Ophthalmic compositions suitable for use as artificial tears or as vehicles for ophthalmic drugs are disclosed. The compositions contain a combination of two polymers that have a synergistic effect on viscosity.

Description

OPHTHALMIC COMPOSITIONS CONTAINING A SYNERGISTIC COMBINATION OF TWO POLYMERS
BACKGROUND OF THE INVENTION
Field of the Invention
The present invention relates to pharmaceutical compositions. In particular, this invention relates to topically administrable ophthalmic compositions that contain certain combinations of two polymeric components.
2. Description of Related Art
The use of polymeric ingredients in topically administrable ophthalmic compositions is well known. Polymeric ingredients are typically used in suspension compositions as physical stability aids, helping to keep the insoluble ingredients suspended or easily redispersible. In solution compositions, polymeric ingredients are typically used to increase the composition's viscosity.

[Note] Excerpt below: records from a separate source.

(** * go-sarah-discord: the Discord adapter of the go-sarah bot framework

    A shallow embedding of package [discord] (src/config.go, which holds
    the configuration and the adapter, and src/errors.go) and the
    properties of its contract.

    Conventions of the embedding.
    - A Go [string] is a [string] of bytes.
    - A pointer the code tests against [nil], or that a caller can leave
      unset, is an [option]; dereferencing [None] is a run-time panic and
      is written out as [Panicked].
    - A value of interface type carries its dynamic type as the constructor
      of an inductive type ([any], [sarah_Input], [session]).
    - Go's [(value, error)] results are [result]s.
    - Calls that leave the package (the session's methods, the callbacks
      handed to [Run], the logger, the context) are recorded, in order, in
      the list of [call]s of an execution; what they answer is given by an
      environment [Env]. *)

From Stdlib Require Import String Ascii List ZArith Bool.
Import ListNotations.
Open Scope string_scope.

(* ================================================================= *)
(** ** Values shared with the Go runtime and standard library *)

(** [time.Time]: the adapter only copies it. *)
Record time_Time : Type := mkTime { unixSec : Z; nsec : Z }.

(** The line feed used by [strings.Join(lines, "\n")]. *)
Definition LF : string := String (ascii_of_nat 10) EmptyString.

(** [strings.Join(elems, sep)]. *)
Definition strings_Join (elems : list string) (sep : string) : string :=
String.concat sep elems.

(** How a Go function call ends. [Blocked] is a call that never comes
    back (a receive on a channel nobody closes). *)
Inductive outcome (A : Type) : Type :=
| Returned (a : A)
| Panicked (reason : string)
| Blocked.
Arguments Returned {A} a.
Arguments Panicked {A} reason.
Arguments Blocked {A}.

Definition nil_dereference : string :=
"invalid memory address or nil pointer dereference".

(* ================================================================= *)
(** ** Errors *)

(** The [error] values that occur: the two sentinels of src/errors.go, the
    errors built by [fmt.Errorf] (with and without [%w]), sarah's
    non-continuable error, and errors made outside the package (by
    discordgo, or by a callback). Sentinels are compared by identity in
    Go, hence constructors of their own. *)
Inductive error : Type :=
| ErrEmptyToken
| ErrNoAuthor
| fmt_Errorf (msg : string)
| fmt_Errorf_w (msg : string) (wrapped : error)
| sarah_BotNonContinuableError (err : string)
| external_error (msg : string).

(** [err.Error()]. For [fmt_Errorf_w] the message is the whole formatted
    text, the wrapped error's included. *)
Definition Error (e : error) : string :=
match e with
| ErrEmptyToken => "token must be set or a session must be provided via WithSession"
| ErrNoAuthor => "message has no author"
| fmt_Errorf msg => msg
| fmt_Errorf_w msg _ => msg
| sarah_BotNonContinuableError err => err
| external_error msg => msg
end.

(** [sarah.NewBotNonContinuableError]. *)
Definition sarah_NewBotNonContinuableError (errorContent : string) : error :=
sarah_BotNonContinuableError errorContent.

(** Go's [(value, error)] pair of results: exactly one is set. *)
Inductive result (A : Type) : Type :=
| Ok (a : A)
| Err (e : error).
Arguments Ok {A} a.
Arguments Err {A} e.

(* ================================================================= *)
(** ** discordgo: the fields of the client library the adapter reads *)

Definition discordgo_Intent : Type := Z.

Definition discordgo_IntentsGuildMessages : discordgo_Intent := Z.shiftl 1 9.
Definition discordgo_IntentsDirectMessages : discordgo_Intent := Z.shiftl 1 12.
Definition discordgo_IntentsMessageContent : discordgo_Intent := Z.shiftl 1 15.

Record discordgo_User : Type := mkUser {
  User_ID : string;
  User_Username : string
}.

Record discordgo_Message : Type := mkMessage {
  Message_ChannelID : string;
  Message_Content : string;
  Message_Timestamp : time_Time;
  Message_Author : option discordgo_User      (* *User, nil on system messages *)
}.

(** [MessageCreate] embeds a [*Message]; its fields are promoted. *)
Record discordgo_MessageCreate : Type := mkMessageCreate {
  MessageCreate_Message : option discordgo_Message
}.

(** [State] embeds [Ready], whose [User *User] is the bot's own account. *)
Record discordgo_State : Type := mkState {
  State_User : option discordgo_User
}.

Record discordgo_Session : Type := mkSession {
  Session_Token : string;
  Session_Identify_Intents : discordgo_Intent;
  Session_State : option discordgo_State
}.

Record discordgo_MessageSend : Type := mkMessageSend {
  MessageSend_Content : string;
  MessageSend_TTS : bool
}.

(* ================================================================= *)
(** ** sarah: the framework types the adapter produces and consumes *)

Record sarah_CommandHelp : Type := mkCommandHelp {
  Identifier : string;
  Instruction : string
}.

Definition sarah_CommandHelps : Type := list sarah_CommandHelp.

(** [type ChannelID string]. *)
Variant ChannelID : Type := ChannelID_of (s : string).

(** The conversion [string(destination)]. *)
Definition string_of_ChannelID (c : ChannelID) : string :=
match c with ChannelID_of s => s end.

(** A value of type [interface{}] ([sarah.OutputDestination], the content
    of a [sarah.Output], ...), by dynamic type. Pointers may be nil. *)
Inductive any : Type :=
| any_nil
| any_string (s : string)
| any_int (n : Z)
| any_ChannelID (c : ChannelID)
| any_MessageSend_ptr (p : option discordgo_MessageSend)
| any_CommandHelps_ptr (p : option sarah_CommandHelps)
| any_other (type_name : string).

(** [sarah.Output], as built by [sarah.NewOutputMessage]. *)
Record sarah_Output : Type := NewOutputMessage {
  Destination : any;
  Content : any
}.

(** A [sarah.ContextualFunc] is a function value the adapter stores and
    never calls: a reference. *)
Record sarah_ContextualFunc : Type := mkContextualFunc { func_ref : nat }.

Record sarah_SerializableArgument : Type := mkSerializableArgument {
  FuncIdentifier : string;
  Argument : any
}.

Record sarah_UserContext : Type := mkUserContext {
  Next : option sarah_ContextualFunc;                 (* nil when unset *)
  Serializable : option sarah_SerializableArgument    (* nil when unset *)
}.

Record sarah_CommandResponse : Type := mkCommandResponse {
  CommandResponse_Content : any;
  CommandResponse_UserContext : option sarah_UserContext
}.

(* ================================================================= *)
(** ** src/config.go, lines 6-31: Config and NewConfig *)

Record Config : Type := mkConfig {
  Token : string;
  HelpCommand : string;
  AbortCommand : string;
  Intents : discordgo_Intent
}.

Definition NewConfig : Config :=
{| Token := "";
   HelpCommand := ".help";
   AbortCommand := ".abort";
   Intents := Z.lor (Z.lor discordgo_IntentsGuildMessages discordgo_IntentsDirectMessages)
                    discordgo_IntentsMessageContent |}.

(* ================================================================= *)
(** ** src/config.go, lines 204-248: Input and MessageToInput *)

Definition DISCORD : string := "discord".

Record Input : Type := mkInput {
  Event : discordgo_MessageCreate;
  senderKey : string;
  text : string;
  sentAt : time_Time;
  channelID : ChannelID
}.

Definition SenderKey (i : Input) : string := senderKey i.
Definition Message (i : Input) : string := text i.
Definition SentAt (i : Input) : time_Time := sentAt i.
Definition ReplyTo (i : Input) : any := any_ChannelID (channelID i).

(** A value of interface type [sarah.Input], by dynamic type: this
    adapter's [*Input], sarah's two wrappers (which keep the input they
    wrap as [OriginalInput]), an input of some other adapter, or nil. *)
Inductive sarah_Input : Type :=
| Input_nil
| Input_ptr (i : Input)
| HelpInput_ptr (OriginalInput : sarah_Input)
| AbortInput_ptr (OriginalInput : sarah_Input)
| Input_foreign (type_name : string) (key msg : string).

Definition sarah_NewHelpInput (input : sarah_Input) : sarah_Input :=
HelpInput_ptr input.

Definition sarah_NewAbortInput (input : sarah_Input) : sarah_Input :=
AbortInput_ptr input.

(** What [%T] prints for a [sarah.Input]. *)
Definition type_name_of (input : sarah_Input) : string :=
match input with
| Input_nil => "<nil>"
| Input_ptr _ => "*discord.Input"
| HelpInput_ptr _ => "*sarah.HelpInput"
| AbortInput_ptr _ => "*sarah.AbortInput"
| Input_foreign type_name _ _ => type_name
end.

(** [fmt.Sprintf("%s_%s", a, b)]. *)
Definition Sprintf_s_s (a b : string) : string := a ++ "_" ++ b.

(** [MessageToInput]. The selector [m.Author] goes through the embedded
    [*Message]: with no message it panics. *)
Definition MessageToInput (m : discordgo_MessageCreate) : outcome (result Input) :=
match MessageCreate_Message m with
| None => Panicked nil_dereference
| Some msg =>
    match Message_Author msg with
    | None => Returned (Err ErrNoAuthor)
    | Some author =>
        Returned (Ok {| Event := m;
                        senderKey := Sprintf_s_s (Message_ChannelID msg) (User_ID author);
                        text := Message_Content msg;
                        sentAt := Message_Timestamp msg;
                        channelID := ChannelID_of (Message_ChannelID msg) |})
    end
end.

(* ================================================================= *)
(** ** src/config.go, lines 250-292: NewResponse and its options *)

Record respOptions : Type := mkRespOptions {
  userContext : option sarah_UserContext
}.

(** [RespOption], a function on a pointer to [respOptions]: what the
    call leaves in the stash, given what was in it. *)
Definition RespOption : Type := respOptions -> respOptions.

Definition RespWithNext (fnc : option sarah_ContextualFunc) : RespOption :=
fun _ => {| userContext := Some {| Next := fnc; Serializable := None |} |}.

Definition RespWithNextSerializable (arg : option sarah_SerializableArgument) : RespOption :=
fun _ => {| userContext := Some {| Next := None; Serializable := arg |} |}.

(** [for _, opt := range options { opt(stash) }]. *)
Definition apply_RespOptions (options : list RespOption) (stash : respOptions) : respOptions :=
fold_left (fun st opt => opt st) options stash.

Definition NewResponse (input : sarah_Input) (message : string) (options : list RespOption)
  : result sarah_CommandResponse :=
match input with
| Input_ptr _ =>
    let stash := apply_RespOptions options {| userContext := None |} in
    Ok {| CommandResponse_Content := any_string message;
          CommandResponse_UserContext := userContext stash |}
| _ => Err (fmt_Errorf (type_name_of input ++ " is not a *discord.Input"))
end.

(* ================================================================= *)
(** ** src/config.go, lines 50-115: the Adapter and its construction *)

(** A value of the interface [session]: a [*discordgo.Session] (the
    pointer itself may be nil) or some other implementation, such as the
    test suite's mock. *)
Inductive session : Type :=
| Session_ptr (p : option discordgo_Session)
| session_impl (name : string).

(** The adapter. [session_of] is the field [session]: [None] while the
    interface value is nil. *)
Record Adapter : Type := mkAdapter {
  config : Config;
  session_of : option session
}.

(** [AdapterOption], a function on a pointer to the adapter: what the
    call leaves in the adapter's two fields, given what was in them. (No
    option of the package writes through the [config] pointer.) *)
Definition AdapterOption : Type := Adapter -> Adapter.

Definition WithSession (s : option discordgo_Session) : AdapterOption :=
fun adapter => {| config := config adapter; session_of := Some (Session_ptr s) |}.

(** [for _, opt := range options { opt(adapter) }]. *)
Definition apply_AdapterOptions (options : list AdapterOption) (adapter : Adapter) : Adapter :=
fold_left (fun ad opt => opt ad) options adapter.

Section Construction.

(** [discordgo.New(token)]. *)
Variable discordgo_New : string -> result discordgo_Session.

Many polymers have been used in topically administrable ophthalmic compositions. Included among these are cellulosic polymers, such as hydroxypropyl methylcellulose, hydroxyethyl cellulose, and ethylhydroxyethyl cellulose. Also included are synthetic polymers, such as carboxyvinyl polymers and polyvinyl alcohol. Still others include polysaccharides such as xanthan gum, guar gum, and dextran.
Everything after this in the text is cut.